The second pillar of the RGAP focuses on ensuring that all lending is gender informed. This includes incorporating a gender lens in multiple stages of the project cycle, as well as ensuring that all kinds of activities and products are gender informed. The inclusion of gender in the portfolio means taking into account the different roles, responsibilities and preferences of men and women.

Mainstreaming gender in projects begins with having a clear understanding of the direct beneficiaries or the potential impacts on existing gender gaps. The reason for adopting a gender lens is that many times women’s—more than men’s—specific needs or roles are overlooked. By incorporating gender, the developmental impact of the project can be improved.

The third pillar focuses on data, knowledge generation and innovation products that have a public goods aspect to them—increasing overall information of important issues affecting the region either in part or whole.
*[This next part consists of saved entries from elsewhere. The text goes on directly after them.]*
(** X26.  The log is append-only: along any sequence of events, the log
    reached earlier is a prefix of the log reached later, and it always
    starts with the two entries of the initial state. *)
Theorem log_is_append_only (cfg : Config) (events more : list Event) :
  logs (run cfg events) `prefix_of` logs (run cfg (events ++ more))
  /\ ["SYSTEM INITIALIZED"; "AWAITING INPUT..."]%string
     `prefix_of` logs (run cfg events).
Proof.
  assert (forall evs rest,
            logs (run cfg evs) `prefix_of` logs (run cfg (evs ++ rest))) as Hgrow.
  { intros evs rest. induction rest as [|e rest IH] using rev_ind.
    - rewrite app_nil_r. reflexivity.
    - rewrite app_assoc, run_snoc. etrans; [exact IH|apply handle_logs]. }
  split; [apply Hgrow|].
  assert (logs (run cfg []) = ["SYSTEM INITIALIZED"; "AWAITING INPUT..."]%string)
    as <-.
  { unfold run. simpl. unfold init.
    change (logs (buildEQBars cfg state0) = logs state0).
    unfold buildEQBars.
    apply (for_range_inv (fun _ acc => logs acc = logs state0)); [reflexivity|].
    intros i acc _ IH. exact IH. }
  exact (Hgrow [] events).
Qed.

Lemma ofNat_lt (i j : nat) : (i < j)%nat -> ofNat i < ofNat j.
Proof. intros H. unfold ofNat. rewrite <- Zlt_Qlt. lia. Qed.

Lemma logOpacity_bounds (i total : nat) :
  (i < total)%nat -> 0.6 <= logOpacity i total /\ logOpacity i total < 1.
Proof.
  intros Hlt. unfold logOpacity.
  pose proof (ofNat_nonneg i) as Hi.
  pose proof (ofNat_lt i total Hlt) as Hit.
  assert (0 < ofNat total) as Hpos by (eapply Qle_lt_trans; eassumption).
  assert (0 <= ofNat i / ofNat total) as H0
      by (apply Qle_shift_div_l; [exact Hpos|lra]).
  assert (ofNat i / ofNat total < 1) as H1
      by (apply Qlt_shift_div_r; [exact Hpos|lra]).
  set (x := ofNat i / ofNat total) in *. clearbody x. lra.
Qed.

Lemma logOpacity_mono (i j total : nat) :
  (i < j)%nat -> (0 < total)%nat -> logOpacity i total < logOpacity j total.
Proof.
  intros Hij Htot. unfold logOpacity.
  pose proof (ofNat_lt i j Hij) as Hlt.
  pose proof (ofNat_lt 0 total Htot) as Hpos.
  change (ofNat 0) with 0 in Hpos.
  assert (ofNat i / ofNat total < ofNat j / ofNat total) as Hdiv.
  { unfold Qdiv. apply Qmult_lt_r; [apply Qinv_lt_0_compat; exact Hpos|exact Hlt]. }
  set (x := ofNat i / ofNat total) in *.
  set (y := ofNat j / ofNat total) in *. clearbody x y. lra.
Qed.

(** X27.  [renderLogs] draws the entries in the order of the log, every
    entry with an opacity of at least 0.6 and below 1, and a later entry
    is always more opaque than an earlier one. *)
Theorem rendered_log_fades_towards_the_top (logs : list string) (i j : nat)
        (e1 e2 : string * Q) :
  renderLogs logs !! i = Some e1 ->
  renderLogs logs !! j = Some e2 ->
  (i < j)%nat ->
  logs !! i = Some e1.1 /\ logs !! j = Some e2.1
  /\ 0.6 <= e1.2 /\ e1.2 < e2.2 /\ e2.2 < 1.
Proof.
  unfold renderLogs. rewrite !list_lookup_imap.
  intros H1 H2 Hij.
  destruct (logs !! i) as [l1|] eqn:E1; [|discriminate].
  destruct (logs !! j) as [l2|] eqn:E2; [|discriminate].
  simpl in H1, H2. injection H1 as <-. injection H2 as <-. simpl.
  pose proof (lookup_lt_Some _ _ _ E1) as Hi.
  pose proof (lookup_lt_Some _ _ _ E2) as Hj.
  split; [reflexivity|]. split; [reflexivity|].
  split; [apply logOpacity_bounds; exact Hi|].
  split; [apply logOpacity_mono; [exact Hij|lia]|].
  apply logOpacity_bounds; exact Hj.
Qed.

Lemma rendered_log_fades_towards_the_top_witness :
  ["SYSTEM INITIALIZED"; "AWAITING INPUT..."]%string !! 0%nat
  = Some "SYSTEM INITIALIZED"%string
  /\ ["SYSTEM INITIALIZED"; "AWAITING INPUT..."]%string !! 1%nat
     = Some "AWAITING INPUT..."%string
  /\ 0.6 <= 0.6 + (ofNat 0 / ofNat 2) * 0.4
  /\ 0.6 + (ofNat 0 / ofNat 2) * 0.4 < 0.6 + (ofNat 1 / ofNat 2) * 0.4
  /\ 0.6 + (ofNat 1 / ofNat 2) * 0.4 < 1.
Proof.
  exact (rendered_log_fades_towards_the_top
           ["SYSTEM INITIALIZED"; "AWAITING INPUT..."]%string 0 1
           ("SYSTEM INITIALIZED"%string, 0.6 + (ofNat 0 / ofNat 2) * 0.4)
           ("AWAITING INPUT..."%string, 0.6 + (ofNat 1 / ofNat 2) * 0.4)
           eq_refl eq_refl (le_n 1)).
Defined.

(** ** The terminal *)

Lemma pad2_length (n : Z) :
  (0 <= n < 100)%Z -> String.length (padStart 2 "0" (toString n)) = 2%nat.
Proof.
  intros Hn.
  assert (forallb (fun k => Nat.eqb (String.length (padStart 2 "0" (toString k))) 2)
            (seqZ 0 100) = true) as Hall by (vm_compute; reflexivity).
  rewrite forallb_forall in Hall.
  apply Nat.eqb_eq, Hall, list_elem_of_In, elem_of_seqZ. lia.
Qed.

(** X28.  For an elapsed time that is not negative, the three numbers
    [updateUptime] prints are hours, minutes below 60 and seconds below
    60 that add up to the elapsed seconds; below one hundred hours the
    text has the eight characters of HH:MM:SS. *)
Theorem uptime_fields_recompose (elapsed : Z) :
  (0 <= elapsed)%Z ->
  (0 <= (uptimeParts elapsed).1.1)%Z
  /\ (0 <= (uptimeParts elapsed).1.2 < 60)%Z
  /\ (0 <= (uptimeParts elapsed).2 < 60)%Z
  /\ ((uptimeParts elapsed).1.1 * 3600 + (uptimeParts elapsed).1.2 * 60
      + (uptimeParts elapsed).2 = elapsed)%Z
  /\ ((elapsed < 360000)%Z -> String.length (uptimeText elapsed) = 8%nat).
Proof.
  intros Hpos. unfold uptimeText, uptimeParts. cbn [fst snd].
  rewrite !Z.rem_mod_nonneg by lia.
  assert (0 <= elapsed / 3600)%Z as Hh by (apply Z.div_pos; lia).
  assert (0 <= elapsed mod 3600 / 60 < 60)%Z as Hm.
  { pose proof (Z.mod_pos_bound elapsed 3600 ltac:(lia)).
    split; [apply Z.div_pos; lia|apply Z.div_lt_upper_bound; lia]. }
  assert (0 <= elapsed mod 60 < 60)%Z as Hs by (apply Z.mod_pos_bound; lia).
  split; [exact Hh|]. split; [exact Hm|]. split; [exact Hs|].
  split.
  - clear Hh Hm Hs. Z.div_mod_to_equations. lia.
  - intros Hlt.
    assert (elapsed / 3600 < 100)%Z as Hh' by (apply Z.div_lt_upper_bound; lia).
    rewrite !length_append.
    rewrite !pad2_length by lia. reflexivity.
Qed.

Lemma uptime_fields_recompose_witness :
  (0 <= (uptimeParts 3725).1.1)%Z
  /\ (0 <= (uptimeParts 3725).1.2 < 60)%Z
  /\ (0 <= (uptimeParts 3725).2 < 60)%Z
  /\ ((uptimeParts 3725).1.1 * 3600 + (uptimeParts 3725).1.2 * 60
      + (uptimeParts 3725).2 = 3725)%Z
  /\ ((3725 < 360000)%Z -> String.length (uptimeText 3725) = 8%nat).
Proof. apply (uptime_fields_recompose 3725). lia. Defined.

Lemma switchMode_coherent (now : Z) (mode : string) (tm : Terminal) :
  terminalCoherent tm -> terminalCoherent (switchMode now mode tm).
Proof.
  intros [Hiff Hlive]. unfold switchMode.
  destruct (String.eqb_spec (currentMode tm) mode) as [Hsame|Hdiff];
    [split; assumption|].
  destruct (String.eqb_spec mode "terminal") as [Hterm|Hother].
  - assert (uptimeIntervalId tm = None) as Hnone.
    { destruct (uptimeIntervalId tm) eqn:E; [|reflexivity].
      exfalso. apply Hdiff. rewrite Hterm. apply Hiff. eauto. }
    rewrite Hnone in Hlive.
    unfold startUptimeCounter, updateUptime, terminalCoherent.
    cbn [uptimeIntervalId currentMode timerOps intervalsCreated].
    rewrite Hnone. cbn [uptimeIntervalId currentMode timerOps].
    split; [split; [intros _; exact Hterm|eauto]|].
    unfold liveIntervals in *. rewrite foldl_app, Hlive. reflexivity.
  - unfold stopUptimeCounter, terminalCoherent.
    cbn [uptimeIntervalId currentMode timerOps].
    destruct (uptimeIntervalId tm) as [id|] eqn:E;
      cbn [uptimeIntervalId currentMode timerOps]; rewrite ?E.
    + split.
      * split; [intros [x Hx]; discriminate|intros Hm; contradiction].
      * unfold liveIntervals in *. rewrite foldl_app, Hlive. simpl.
        rewrite filter_cons_False by (intros Hne; apply Hne; reflexivity).
        reflexivity.
    + split; [|exact Hlive].
      split; [intros [x Hx]; discriminate|intros Hm; contradiction].
Qed.
(** * Multimethods over a plain JavaScript object

    A shallow embedding of [src/multimethod.ts] (and of its compiled form
    [src/multimethod.js]).  The method table of the source is the object
    literal [{}]: every read [methods[dispatch]] and every write
    [methods[dispatch] = method] is an ordinary [[Get]] / [[Set]] and so
    walks the prototype chain of that object.  The embedding therefore
    models

    - property keys (strings and the module-private symbol),
    - the own properties of the table and its [[Prototype]] slot,
    - the properties a standard realm puts on [Object.prototype] and
      [Function.prototype], with their writability, and the [__proto__]
      accessor,
    - the closure created by [multimethod], kept in a store so that the
      reference returned by [method] can be compared with the receiver.

    Modelling boundary: the realm is pristine (nobody has patched
    [Object.prototype]); implementations are function objects as an arrow
    function or a function expression creates them in strict code
    (sloppy-mode functions, which own [caller] and [arguments], and async
    or generator functions, whose prototype adds a read-only
    [constructor], are outside it, and so is a Proxy).  User functions
    (the dispatch function and the implementations) are maps from
    arguments to a completion; the registrations they may make while they
    run are modelled beside them in the section on caller code. *)

From Stdlib Require Import String List.
From stdpp Require Import base option countable gmap strings.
Notably, availability of gender-relevant data is central to expanding knowledge on gender issues, as well as increasing integration of gender dimensions in project results frameworks. For example, some obvious gaps that exist and limit the integration of gender in projects are in the areas of asset ownership and control, infrastructure utilization, and differential impact of policy reforms.

Additionally, studies on specific regional challenges will be conducted to close the knowledge gaps and better inform dialogue and identify potential policy responses. Lastly, new approaches to the inclusion of gender will be undertaken in two ways - in Bank projects, and new stand-alone initiatives via impact evaluations and pilot programs.